Conventional target analysis of biological samples such as blood limits our ability to understand mixture effects of chemicals. This study aimed to establish a rapid passive sampling technique using the polymer polydimethylsiloxane (PDMS) for exhaustive extraction of mixtures of neutral organic chemicals accumulated in blood of green turtles, in preparation for screening in in vitro bioassays. We designed a PDMS–blood partitioning system based on the partition coefficients of chemicals between PDMS and major blood components. The sampling kinetics of hydrophobic test chemicals (polychlorinated dibenzo-p-dioxins; PCDDs) from blood into PDMS were reasonably fast reaching steady state in <96h. The geometric mean of the measured PDMS–blood partition coefficients for PCDDs, polychlorinated biphenyls (PCBs) and polybrominated diphenyl ethers (PBDEs) was 14LbloodkgPDMS−1 and showed little variability (95% confidence interval from 8.4 to 29) across a wide range of hydrophobicity (logKow 5.7–8.3).

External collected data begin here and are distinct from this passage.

Lemma call_closed e d d' : auth_inv d -> server_call e d d' -> closed_out d -> closed_out d'.
Proof.
  intros Hi Hs Hc. destruct Hs as [cats d r d' Hop|uid old repl dev d r d' Hop|dig d r d' Hop
    |p d r d' Hop|p old new d r d' Hop|actor action target A body d r d' Hb Hop].
  - by apply rate_limit_frame in Hop as [l ->].
  - destruct r; [|by apply transaction_raise in Hop as ->]. unfold login_commit in Hop. inv_M.
    match goal with H : ~ (u_disabled _ = true \/ _) |- _ => apply neither in H as [Hen _]; apply not_true_is_false in Hen end.
    destruct repl as [hash|]; inv_M; eapply closed_new_family in Hop; try done.
    + by apply update_users_inv.
    + intros y Hy E. eapply (still_enabled _ uid _ _ (fun x => set_password hash _ _ x)); [exact Hi|done|done| |exact Hy|exact E]. done.
    + by apply closed_users.
    + intros y Hy E. match goal with H : user_by_id _ _ = Some _ |- _ => apply user_by_id_elem in H as [Hx _] end.
      by rewrite (nodup_column_inj u_id _ y _ (ai_users _ Hi) Hy Hx E).
  - destruct r as [[pair|]|]; [| |by apply transaction_raise in Hop as ->].
    + apply refresh_some in Hop as (t & f & x & _ & _ & _ & _ & _ & _ & Hop).
      apply issue_ok in Hop as (_ & _ & -> & _). done.
    + apply refresh_none in Hop as [->|[f ->]]; [done|by apply closed_revoke].
  - destruct r; [|by apply transaction_raise in Hop as ->]. unfold logout in Hop. inv_M. by apply closed_revoke.
  - destruct r; [|by apply transaction_raise in Hop as ->]. unfold change_commit in Hop. inv_M.
    match goal with H : assert_current _ _ _ = Ok _ |- _ => apply assert_current_ok in H as (t & f & x & Ha) end.
    destruct Ha as (_ & _ & Hx & _ & Eu & _ & Ep & _ & [Hen _] & _).
    eapply closed_new_family in Hop; [done|..].
    + apply (revoke_inv _ _ (set_users _ _)). by apply update_users_inv.
    + intros y Hy E. match goal with H : user_by_id _ (set_families _ _) = Some _ |- _ => apply user_by_id_elem in H as [_ Ei] end.
      eapply (still_enabled _ (p_id p) x _ (fun x => set_password new false (u_revision x + 1) x)); [exact Hi| |exact Hen|done|exact Hy|congruence].
      apply (sql_one_unique u_id); [apply Hi|done|congruence].
    + apply (closed_revoke (set_users _ _)). by apply closed_users.
  - apply mutation_cases in Hop as [[-> _]|(d1 & -> & _ & [(a & -> & Hop)|(c & st & dx & -> & _ & ->)])]; [done| |done].
    enough (closed_out d1) by done. destruct Hb as [i enc b|i b|i enc b|A ex|i].
    + unfold create_body in Hop. inv_M. match goal with H : sql_insert _ _ _ = Ok _ |- _ => apply sql_insert_ok in H as [-> _] end.
      intros f x Hf [Hx|Hx%list_elem_of_singleton]%elem_of_app E Hd; [by apply (Hc f x)|by subst x].
    + unfold update_body in Hop. inv_M. case_decide; inv_M; [|done].
      intros f' x' (f & Hf & ->)%sql_update_elem (x & Hx & ->)%sql_update_elem E Hd. cbn in Hf.
      destruct (decide (f_user_id f = i /\ f_revoked_at f = None)) as [Hrev|Hrev]; [done|]. intros Hn.
      destruct (decide (u_id x = i)) as [Hid|Hid]; [|by apply (Hc f x)].
      apply Hrev. split; [cbn in E; congruence|done].
    + unfold reset_body in Hop. inv_M. apply (closed_revoke (set_users _ _)). by apply closed_users.
    + done.
    + unfold revoke_body in Hop. inv_M. by apply closed_revoke.
Qed.
Fixpoint slots_safe (i : EnergyInputs) (status : override_status) (soc : Z)
    (rows : list (Z * Z * Z)) (slots : list EnergyPlanSlot) : Prop :=
  match rows, slots with
  | [], [] => True
  | x :: rows', s :: slots' =>
      slot_safe i status soc x s /\ slots_safe i status (sl_projectedSocWh s) rows' slots'
  | _, _ => False
  end.

Definition slot_of (i : EnergyInputs) (index : Z) (c : battery_action * Z * slot_reason * Z)
  : EnergyPlanSlot :=
  let '(action, power, reason, soc') := c in
  {| sl_index := index;
     sl_startsAtMs := sf_startsAtMs (forecast i) + index * ms_per_slot (sf_slotDurationSeconds (forecast i));
     sl_action := action; sl_powerW := power; sl_projectedSocWh := soc'; sl_reason := reason |}.

Lemma hold_safe i status soc x index r : slot_safe i status soc x (slot_of i index (Hold, 0, r, soc)).
Proof. destruct x as [[solar load] price]. unfold slot_safe, slot_of. cbn. lia. Qed.

Lemma charge_safe i status soc solar load price index r am :
  0 < sf_slotDurationSeconds (forecast i) ->
  0 < am <= maxChargePowerW (battery i) * sf_slotDurationSeconds (forecast i) / 3600 ->
  am <= maximumSocWh (battery i) - soc -> (status <> OverrideActive -> am <= solar - load) ->
  slot_safe i status soc (solar, load, price)
    (slot_of i index (Charge, am * 3600 / sf_slotDurationSeconds (forecast i), r, soc + am)).
Proof.
  intros Hs Ham Hm Hd. destruct (power_bound am _ _ Hs ltac:(by split; [lia|apply Ham])) as [? ?].
  unfold slot_safe, slot_of. cbn [sl_powerW sl_action sl_projectedSocWh].
  replace (Z.abs (soc + am - soc)) with am by lia. split_and!; try lia; auto.
Qed.
(** C25 Water flows only when everything allows it, by the word of a current
    administrator who may manage irrigation.  Every planned item is of a zone
    of the policy and rests on a safety snapshot of this home that is fresh and
    shows no leak, no freezing and wind under the limit, and on a fresh reading
    of its own zone at the zone's present revision; and either the presenting
    administrator has an override in force for that zone, made for this policy
    and zone at their present revisions, and the item is no longer than it; or
    its soil is below target and no fresh forecast promises enough rain. *)
Theorem irrigation_safety_gates ra rp rsoil rsafety rforecast rbudget now roverrides pl i :
  plan_of ra rp rsoil rsafety rforecast rbudget now roverrides = Ok pl ->
  i ∈ ipl_items pl -> it_status i = Planned ->
  exists a p s f r, ra = Shaped a /\ rp = Shaped p /\ rsafety = Shaped s /\ rforecast = Shaped f /\
    resolve_authority (ia_accountId a) = Resolved (Shaped a) /\ ia_active a = true /\ ia_role a = RoleAdmin /\
    ia_canManageIrrigation a = true /\ (ip_coreId p, ip_homeId p) = (ia_coreId a, ia_homeId a) /\
    (ss_coreId s, ss_homeId s) = (ip_coreId p, ip_homeId p) /\
    Shaped r ∈ rsoil /\ it_zone i ∈ ip_zones p /\
    (sm_coreId r, sm_homeId r, sm_zoneId r, sm_zoneRevision r)
    = (ip_coreId p, ip_homeId p, zn_zoneId (it_zone i), zn_zoneRevision (it_zone i)) /\
    now - ip_safetyMaxAgeMs p <= ss_observedAtMs s <= now /\ ss_leakDetected s = false /\
    ip_freezeThresholdMilliC p < ss_temperatureMilliC s /\
    ss_windMilliMps s < ip_windLimitMilliMps p /\
    now - ip_soilMaxAgeMs p <= sm_observedAtMs r <= now /\
    ((it_reason i = by_override /\ exists o, Shaped o ∈ roverrides /\ mw_actorAccountId o = ia_accountId a /\
        (mw_coreId o, mw_homeId o, mw_policyId o, mw_expectedPolicyRevision o)
        = (ip_coreId p, ip_homeId p, ip_policyId p, ip_policyRevision p) /\
        (mw_zoneId o, mw_expectedZoneRevision o) = (zn_zoneId (it_zone i), zn_zoneRevision (it_zone i)) /\
        mw_createdAtMs o <= now < mw_expiresAtMs o /\ it_durationSeconds i <= mw_durationSeconds o) \/
     (it_reason i = moisture_deficit /\ sm_moisturePermille r < ip_targetMoisturePermille p /\
      ~ (forecast_available now p f /\ ip_rainDeferralMilliMm p <= rf_rainMilliMm f))).
Proof.
  intros (a & p & soil & s & f & b & active & [-> Hauth] & Hm)%irrigation_plan_ok Hi Hst.
  apply irrigation_authority_ok in Hauth as (-> & Hau).
  destruct (made_items_ok _ _ _ _ _ _ _ _ _ _ _ _ _ _ Hm) as [H0 Hok].
  destruct (items_ok_each _ _ _ _ _ Hok Hi) as (w & rem & Hw & Hio & Hz).
  unfold sorted_zones in Hz. rewrite py_sorted_elem in Hz.
  unfold want in Hw. apply bind_Some in Hw as (r & Hr & Hw). injection Hw as <-.
  pose proof Hm as [(Hpv & _) [-> _] [-> _] -> _ (ov & -> & _ & Hov) _ (Hhome & Hsafe & _) Hread _].
  pose proof (planned_reading _ _ _ _ Hpv Hread Hz Hr) as Hsm. apply reading_of_elem in Hr as [Hr _].
  pose proof (io_status _ _ _ _ Hio) as Hs. pose proof (io_planned _ _ _ _ Hio) as Hdur. rewrite Hst in Hs, Hdur.
  destruct Hs as [Hs|[_ Hs]]; [|done]. injection Hs as Hs Hreason.
  unfold wanted in Hs, Hreason, Hdur. unfold safety_reason in Hs, Hreason, Hdur.
  case_decide as Hfresh; [done|]. destruct (ss_leakDetected s) eqn:Hleak; [done|].
  case_decide as Hfreeze; [done|]. case_decide as Hwind; [done|].
  case_decide as Hsoil; [done|]. unfold soil_stale in Hsoil.
  exists a, p, s, f, r. split_and!; try done; try apply Hau; try lia.
  - by apply list_elem_of_fmap_2.
  - destruct (dict_get active _) as [o|] eqn:Eo.
    + left. split; [done|]. apply Hov in Eo as (Hin & Hk & Ht & Hids & z' & Hz' & Hzr & _). exists o.
      rewrite (dict_of_get zn_zoneId id) in Hz' by (done || by apply zones_unique). injection Hz' as <-.
      injection Hids as ? ? ? ? ?. cbn in Hdur.
      split_and!; try done; try lia; [by apply list_elem_of_fmap_2|congruence..].
    + case_decide as Hmoist; [done|]. case_decide as Hrain; [done|]. right.
      split_and!; [done|lia|]. intros [? ?]. apply Hrain. split; [done|lia].
Qed.

(** *** The planner's own data is always valid *)

Hypothesis hash_policy_hex : forall p, Snapshot (hash_policy p).
Hypothesis hash_identity_hex : forall i, Identity (hash_identity i).

Section checked.
Context (now : Z) (a : IrrigationAuthority) (p : IrrigationPolicy).
Context (soil : list SoilMoistureReading) (s : IrrigationSafetySnapshot) (f : RainForecast).
Context (b : WaterBudget) (overrides : list ManualWaterOverride).
Context (active : list (string * ManualWaterOverride)).
Hypothesis policy_ok : IrrigationPolicy_valid p.
Hypothesis soil_ok : Forall SoilMoistureReading_valid soil.
Hypothesis same_zones :
  (list_to_set (dict_keys (dict_of sm_zoneId id soil)) : gset string)
  = list_to_set (dict_keys (dict_of zn_zoneId id (ip_zones p))).

Lemma zone_has_reading z : z ∈ ip_zones p -> is_Some (reading_of soil z).
Proof.
  intros Hz. unfold reading_of. destruct (dict_get _ _) as [r|] eqn:E; [by eexists|].
  exfalso. apply dict_get_None in E. apply E.
  apply (elem_of_list_to_set (C := gset string)). rewrite same_zones.
  apply elem_of_list_to_set, dict_of_keys. by apply list_elem_of_fmap_2.
Qed.

Lemma reading_has_zone k r : (k, r) ∈ dict_of sm_zoneId id soil ->
  is_Some (dict_get (dict_of zn_zoneId id (ip_zones p)) k) /\ SoilMoistureReading_valid r /\ sm_zoneId r = k.
Proof.
  intros Hk. assert (dict_get (dict_of sm_zoneId id soil) k = Some r) as Hg
    by (apply dict_elem_get; [apply dict_of_nodup|done]).
  apply dict_of_get_elem in Hg as (r' & Hr & Hid & Hr'). cbn in Hr'. subst r'.
  rewrite Forall_forall in soil_ok. split_and!; [|by apply soil_ok|done].
  destruct (dict_get (dict_of zn_zoneId id _) _) as [z|] eqn:E; [by eexists|].
  exfalso. apply dict_get_None in E. apply E.
  apply (elem_of_list_to_set (C := gset string)). rewrite <- same_zones.
  apply elem_of_list_to_set, dict_of_keys. rewrite <- Hid. by apply list_elem_of_fmap_2.
Qed.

The mass transfer of these chemicals from 5mL blood into 0.94g PDMS was 62–84%, which is similar to analytical recoveries in conventional solvent extraction methods. The validated method was applied to 15 blood samples from green turtles with known concentrations of PCDD/Fs, dioxin-like PCBs, PBDEs and organochlorine pesticides. The quantified chemicals explained most of the dioxin-like activity (69–98%), but less than 0.4% of the oxidative stress response. The results demonstrate the applicability of PDMS-based passive sampling to extract bioaccumulative chemicals from blood as well as the value of in vitro bioassays for capturing the combined effects of unknown and known chemicals.